Prior to her government service, she was a senior associate with the Carnegie Endowment for International Peace, with joint appointments to the Nonproliferation and Russia programs. She served as the Director of the Carnegie Moscow Center from 2006 to 2008, and is currently a nonresident fellow in Carnegie’s Nuclear Policy Program. She is also a research fellow at the Hoover Institution.

At Stanford, Gottemoeller teaches and mentors students in the Ford Dorsey Master’s in International Policy program and the CISAC Honors program; contributes to policy research and outreach activities; and convenes workshops, seminars and other events relating to her areas of expertise, including nuclear security, Russian relations, the NATO alliance, EU cooperation and non-proliferation.

Jennifer Cafarella is the Chief of Staff and inaugural National Security Fellow at the Institute for the Study of War (ISW).
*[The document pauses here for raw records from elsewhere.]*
(* ===== verification/HashDelete.v ===== *)
(** Deleting from a hash table: the record is taken out of its chain, and the last link,
    whose place disappears, moves to the link that became free. *)

From stdpp Require Import tactics sets.
From S2P Require Import Prelude IntStore DynArray Hash HashInv HashSearch HashInsert.

Module HashDelete.
Import DynArray Hash HashInv HashSearch HashInsert.

(** ** Distinct links *)

(** The links of a table, in any order, are distinct. *)
Lemma Rep_distinct d n cs hs l : Rep d n cs hs -> (concat cs).*1 ++ hs ≡ₚ l -> NoDup l.
Proof. intros HR Hp. rewrite <- Hp. by eapply Rep_NoDup. Qed.

(** Two lists of chains have the same links, or the same records. *)
Ltac links := repeat (progress (simpl; rewrite ?fmap_app)); solve_Permutation.

(** The same links divided differently. *)
Lemma Rep_swap d d' n cs cs' hs hs' :
  Rep d n cs hs -> (concat cs).*1 ++ hs ≡ₚ (concat cs').*1 ++ hs' -> length d' = length d -> all_bytes d' ->
  Forall (fun c => seg d' c NO_RECORD) cs' -> Rep d' n cs' hs'.
Proof. intros [Hsl Hs Hb Hr Hw] Hp Hl Hb' Hcs. split; try done; [by rewrite <- Hp|by rewrite Hl]. Qed.

(** Giving up the last link when it is free. *)
Lemma Rep_shrink d n cs : Rep d (n + 1) cs [n] -> 0 <= n -> Rep d n cs [].
Proof.
  intros [Hsl Hs Hb Hr Hw] Hn. split; try done; [|unfold SIZEOF_LINK in *; lia|lia].
  rewrite seqZ_app, (seqZ_cons (0 + n)) in Hsl by lia. simpl in Hsl. rewrite app_nil_r. by apply Permutation_app_inv_r in Hsl.
Qed.

(** ** Finding the record *)

Definition last_slot (a : chain) (g : Z) : Z := match last a with Some (i, _) => i | None => g end.

Lemma last_slot_cons p a g : last_slot (p :: a) g = last_slot a p.1.
Proof. unfold last_slot. rewrite last_cons. by destruct (last a) as [[]|], p. Qed.

Lemma last_slot_snoc a p q g : last_slot (a ++ [(p, q)]) g = p.
Proof. unfold last_slot. by rewrite last_snoc. Qed.

Lemma delete_search_ok fuel d record g c :
  seg d c NO_RECORD -> NO_RECORD ∉ c.*1 -> (length c <= fuel)%nat -> c <> [] ->
  ((record ∉ c.*2) /\ delete_search fuel d record g (head c NO_RECORD) = Ret None) \/
  exists a i t, c = a ++ (i, record) :: t /\ delete_search fuel d record g (head c NO_RECORD) = Ret (Some (last_slot a g, i)).
Proof.
  revert fuel g. induction c as [|[i r] c IH]; intros fuel g Hs Hno Hf Hc; [done|]. cbn [HashInv.head].
  destruct fuel as [|fuel]; [simpl in Hf; lia|]. destruct Hs as [Hh Hs]. cbn [delete_search].
  rewrite (proj2 Hh), bind_ret. destruct (Z.eqb_spec r record) as [->|Hr]; [right; by exists [], i, c|].
  rewrite (proj1 Hh), bind_ret. apply not_elem_of_cons in Hno as [_ Hno].
  destruct c as [|[j q] c]; cbn [HashInv.head].
  { left. rewrite Z.eqb_refl. split; [|done]. simpl. apply not_elem_of_cons. split; [done|apply not_elem_of_nil]. }
  destruct (Z.eqb_spec j NO_RECORD) as [->|_]; [destruct Hno; left|].
  destruct (IH fuel i Hs Hno) as [[Hn E]|(a & k & t & E1 & E)]; [simpl in *; lia|done| |].
  - left. split; [|exact E]. simpl. apply not_elem_of_cons. split; [done|exact Hn].
  - right. exists ((i, r) :: a), k, t. rewrite E1. split; [done|]. rewrite last_slot_cons. exact E.
Qed.

(** ** Taking the record out of its chain *)

(** The chains without the record at [i], in the memory where its neighbour was changed. *)
Definition unlinked (f : Z -> Z) (d : bytes) (n : Z) (c : chain) (cs : list chain) (record : Z) (d' : bytes) (e : Z) : Prop :=
  length d' = length d /\ exists cs', Rep d' n cs' [e] /\ Homed f cs' /\ (concat (c :: cs)).*2 ≡ₚ record :: (concat cs').*2.

Section Unlink.
Context (f : Z -> Z) (d : bytes) (n i record : Z) (cs : list chain).
Hypothesis Hf : Homed f cs.

Lemma unlink_only : Rep d n ([(i, record)] :: cs) [] -> unlinked f d n [(i, record)] cs record d i.
Proof.
  intros HR. split; [done|]. exists cs. split; [|by split]. pose proof (rep_segs _ _ _ _ HR) as [_ Hs]%Forall_cons.
  eapply Rep_swap; [exact HR|links|done|apply HR|done].
Qed.

Lemma unlink_first j q t d' :
  let c := (i, record) :: (j, q) :: t in
  Rep d n (c :: cs) [] -> homed f c -> upd d i (head t NO_RECORD) q d' -> unlinked f d n c cs record d' j.
Proof.
  intros c HR Hc U. unfold c in *. clear c. split; [apply U|]. exists (((i, q) :: t) :: cs).
  pose proof (rep_segs _ _ _ _ HR) as [[_ [_ Ht]] Hsegs]%Forall_cons.
  assert (NoDup (i :: j :: t.*1 ++ (concat cs).*1)) as Hnd by (eapply Rep_distinct; [exact HR|links]). distinct. split; [|split].
  - eapply Rep_swap; [exact HR|links|apply U|apply U|].
    constructor; [|by eapply segs_upd]. split; [apply U|by eapply seg_upd].
  - constructor; [|done]. destruct Hc as (s & q0 & t0 & [= <- <- <-] & Hall). rewrite !Forall_cons in Hall.
    exists i, q, t. split; [done|]. rewrite Forall_cons. tauto.
  - links.
Qed.

Lemma unlink_inner a p q t d' :
  let c := (a ++ [(p, q)]) ++ (i, record) :: t in
  Rep d n (c :: cs) [] -> homed f c -> upd d p (head t NO_RECORD) q d' -> unlinked f d n c cs record d' i.
Proof.
  intros c HR Hc U. split; [apply U|]. exists ((a ++ (p, q) :: t) :: cs). unfold c in *. clear c. rewrite <- app_assoc in HR, Hc |- *.
  cbn [app] in HR, Hc |- *. pose proof (rep_segs _ _ _ _ HR) as [[Ha [_ [_ Ht]]]%seg_app Hsegs]%Forall_cons.
  assert (NoDup (p :: i :: a.*1 ++ t.*1 ++ (concat cs).*1)) as Hnd by (eapply Rep_distinct; [exact HR|links]). distinct. split; [|split].
  - eapply Rep_swap; [exact HR|links|apply U|apply U|]. constructor; [|by eapply segs_upd].
    apply seg_app. split; [by eapply seg_upd|]. split; [apply U|by eapply seg_upd].
  - constructor; [|done]. destruct Hc as (s & q0 & t0 & E & Hall). exists s, q0. rewrite Forall_app, !Forall_cons in Hall.
    destruct a as [|x a]; cbn [app] in *.
    + injection E as -> -> <-. exists t. split; [done|]. rewrite Forall_cons. tauto.
    + injection E as -> <-. exists (a ++ (p, q) :: t). split; [done|].
      rewrite Forall_cons in Hall. rewrite Forall_cons, Forall_app, Forall_cons. tauto.
  - links.
Qed.

End Unlink.

(** The links of the table are not NULL, and not NO_RECORD. *)
Lemma slot_valid d n cs hs i r : Rep d n cs hs -> (i, r) ∈ concat cs -> i <> -1 /\ i <> NO_RECORD.
Proof.
  intros HR Hin. assert (0 <= i < n) as Hi.
  { apply (Rep_range _ _ _ _ i HR). apply elem_of_app. left. by apply (list_elem_of_fmap_2 fst _ (i, r)). }
  pose proof (rep_width _ _ _ _ HR). lia.
Qed.

Lemma unlink_ok f d n a i record t cs :
  let c := a ++ (i, record) :: t in
  Rep d n (c :: cs) [] -> homed f c -> Homed f cs ->
  exists d' e, unlink d (last_slot a (-1)) i = Ret (d', e) /\ unlinked f d n c cs record d' e.
Proof.
  intros c HR Hc Hf. unfold c in *. clear c. pose proof (rep_segs _ _ _ _ HR) as [[Hsa [Hh Ht]]%seg_app Hsegs]%Forall_cons.
  pose proof (rep_bytes _ _ _ _ HR) as Hb. unfold unlink. rewrite (proj1 Hh), bind_ret.
  destruct (holds_uint _ _ _ _ Hb Hh) as [Hu32 _].
  destruct a as [|[p q] a _] using rev_ind.
  - cbn [last_slot last]. simpl app in *. change (-1 =? -1) with true. cbn [negb]. destruct t as [|[j q] t]; cbn [HashInv.head].
    + change (NO_RECORD =? NO_RECORD) with true. cbn [negb]. exists d, i. split; [done|]. by apply unlink_only.
    + destruct (slot_valid _ _ _ _ j q HR) as [_ Hj]; [simpl; set_solver|]. destruct (Z.eqb_spec j NO_RECORD) as [|_]; [done|].
      cbn [negb]. destruct Ht as [Hhj Ht]. rewrite (proj2 Hhj), bind_ret. destruct (holds_uint _ _ _ _ Hb Hhj) as [Hj32 Hq64].
      assert (NoDup (i :: j :: t.*1 ++ (concat cs).*1)) as Hnd by (eapply Rep_distinct; [exact HR|links]). distinct.
      destruct (set_data_upd d i q j Hb) as (d1 & -> & U1); [by eapply holds_fits|done|apply Hh|]. rewrite bind_ret.
      assert (holds d1 j (head t NO_RECORD) q) as Hj1 by (apply (upd_out _ _ _ _ _ U1); [by apply not_eq_sym|done]).
      rewrite (proj1 Hj1), bind_ret.
      destruct (set_next_upd d1 i (head t NO_RECORD) q) as (d2 & -> & U2); [apply U1|eapply holds_fits, U1|done|apply U1|].
      rewrite bind_ret. exists d2, j. split; [done|]. apply unlink_first; try done. by eapply upd_trans.
  - rewrite last_slot_snoc. destruct (slot_valid _ _ _ _ p q HR) as [Hp1 _]; [simpl; set_solver|].
    destruct (Z.eqb_spec p (-1)); [done|]. cbn [negb]. apply seg_app in Hsa as [Ha0 [Hp _]].
    destruct (set_next_upd d p (head t NO_RECORD) q Hb) as (d' & -> & U); [by eapply holds_fits|done|apply Hp|]. rewrite bind_ret.
    exists d', i. split; [done|]. by apply unlink_inner.
Qed.

(** ** Moving the last link *)

(** Link [m] is put in front of a chain, which is continued by what followed [m]. *)
Lemma relink fuel d idx e L u m P v cs :
  all_bytes d -> seg d ((e, L) :: u) idx -> holds d m (head v NO_RECORD) P -> seg d v NO_RECORD ->
  Forall (fun c => seg d c NO_RECORD) cs -> NoDup (m :: e :: u.*1 ++ v.*1 ++ (concat cs).*1) ->
  idx ∉ e :: u.*1 -> uint 32 e -> (length u < fuel)%nat ->
  exists d', (next ← link_next d m; d1 ← movelink fuel d idx e next; set_next d1 m e) = Ret d' /\ length d' = length d /\
    all_bytes d' /\ seg d' ((m, P) :: (e, L) :: u ++ v) NO_RECORD /\ Forall (fun c => seg d' c NO_RECORD) cs.
Proof.
  intros Hb Hu Hm Hv Hcs Hnd Hidx He Hfuel. rewrite (proj1 Hm), bind_ret.
  destruct (exists_last (l := (e, L) :: u) ltac:(done)) as (x & [p q] & Ex).
  assert (NoDup (p :: m :: x.*1 ++ v.*1 ++ (concat cs).*1)) as Hnd'.
  { assert (m :: e :: u.*1 ++ v.*1 ++ (concat cs).*1 ≡ₚ p :: m :: x.*1 ++ v.*1 ++ (concat cs).*1) as <-; [|done].
    change (e :: u.*1 ++ v.*1 ++ (concat cs).*1) with (((e, L) :: u).*1 ++ v.*1 ++ (concat cs).*1). rewrite Ex. links. }
  assert (NoDup ((e, L) :: u).*1) as Hndu.
  { simpl. apply NoDup_cons in Hnd as [_ Hnd]. rewrite app_comm_cons in Hnd. by apply NoDup_app in Hnd as [? _]. }
  change (e :: u.*1) with (((e, L) :: u).*1) in Hidx. rewrite Ex in Hu, Hndu, Hidx. clear Hnd. distinct.
  assert (length x = length u) as Hlen by (apply (f_equal length) in Ex; rewrite length_app in Ex; simpl in Ex; lia).
  destruct (movelink_seg fuel d x p q idx (head v NO_RECORD)) as (d1 & E1 & U1 & Hu1); try done; [by eapply holds_uint|lia|].
  rewrite <- Ex in E1. cbn [HashInv.head] in E1. rewrite E1, bind_ret.
  assert (holds d1 m (head v NO_RECORD) P) as Hm1 by (apply (upd_out _ _ _ _ _ U1); [by apply not_eq_sym|done]).
  destruct (set_next_upd d1 m e P) as (d2 & -> & U2); [apply U1|by eapply holds_fits|done|apply Hm1|].
  exists d2. split; [done|]. split; [by rewrite (upd_len _ _ _ _ _ U2), (upd_len _ _ _ _ _ U1)|]. split; [apply U2|]. split.
  - split; [apply U2|]. change ((e, L) :: u ++ v) with (((e, L) :: u) ++ v). rewrite Ex. apply seg_app. split.
    + eapply seg_upd; [exact U2|outside|done].
    + do 2 (eapply seg_upd; [done..|]). done.
  - do 2 (eapply segs_upd; [done..|]). done.
Qed.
Her work focuses on US defense strategy including how the United States must adapt to current and future threats, with particular depth on Syria, jihadism, and the Middle East. Her expertise has been recognized through fellowships at the International Centre for the Study of Radicalisation at King’s College in London as well as George Mason University’s National Security Institute.

Ms. Cafarella is also responsible for leading ISW’s simulation exercises as well as its efforts to develop detailed recommendations on how to achieve U.S. objectives abroad. Ms. Cafarella has conducted such exercises for various U.S. military units deploying overseas. In 2015, she participated in a multi-week assessment mission in the Middle East focused on the conflicts in Iraq and Syria at the invitation of senior U.S. Army commanders. She regularly briefs military units preparing to deploy on a range of subjects including Syria, ISIS, and Russia.

Ms. Cafarella led ISW’s Syria team from 2014-2017 before becoming ISW’s Director of Intelligence Planning from 2018-2019. She is a graduate of ISW’s Hertog War Studies Program and was the Institute’s first Evans Hanson Fellow, which sponsors outstanding alumni of the War Studies Program and seeks to help build the next generation of national security leaders. Ms. Cafarella received her B.A. from the University of Minnesota-Twin Cities in Global Studies with a focus on the Middle East.

Ms. Cafarella has written extensively on Syria, Iraq, Al Qaeda, and ISIS. Her essays have been published by Foreign Affairs, The Hill, and Fox News, among other outlets. She has appeared extensively in the media, including on C-SPAN, CNN, Fox News, and others. Her analysis has been cited widely in print media including by The Wall Street Journal, The New York Times, Newsweek, CNN, NPR, Voice of America, the BBC, and USA Today.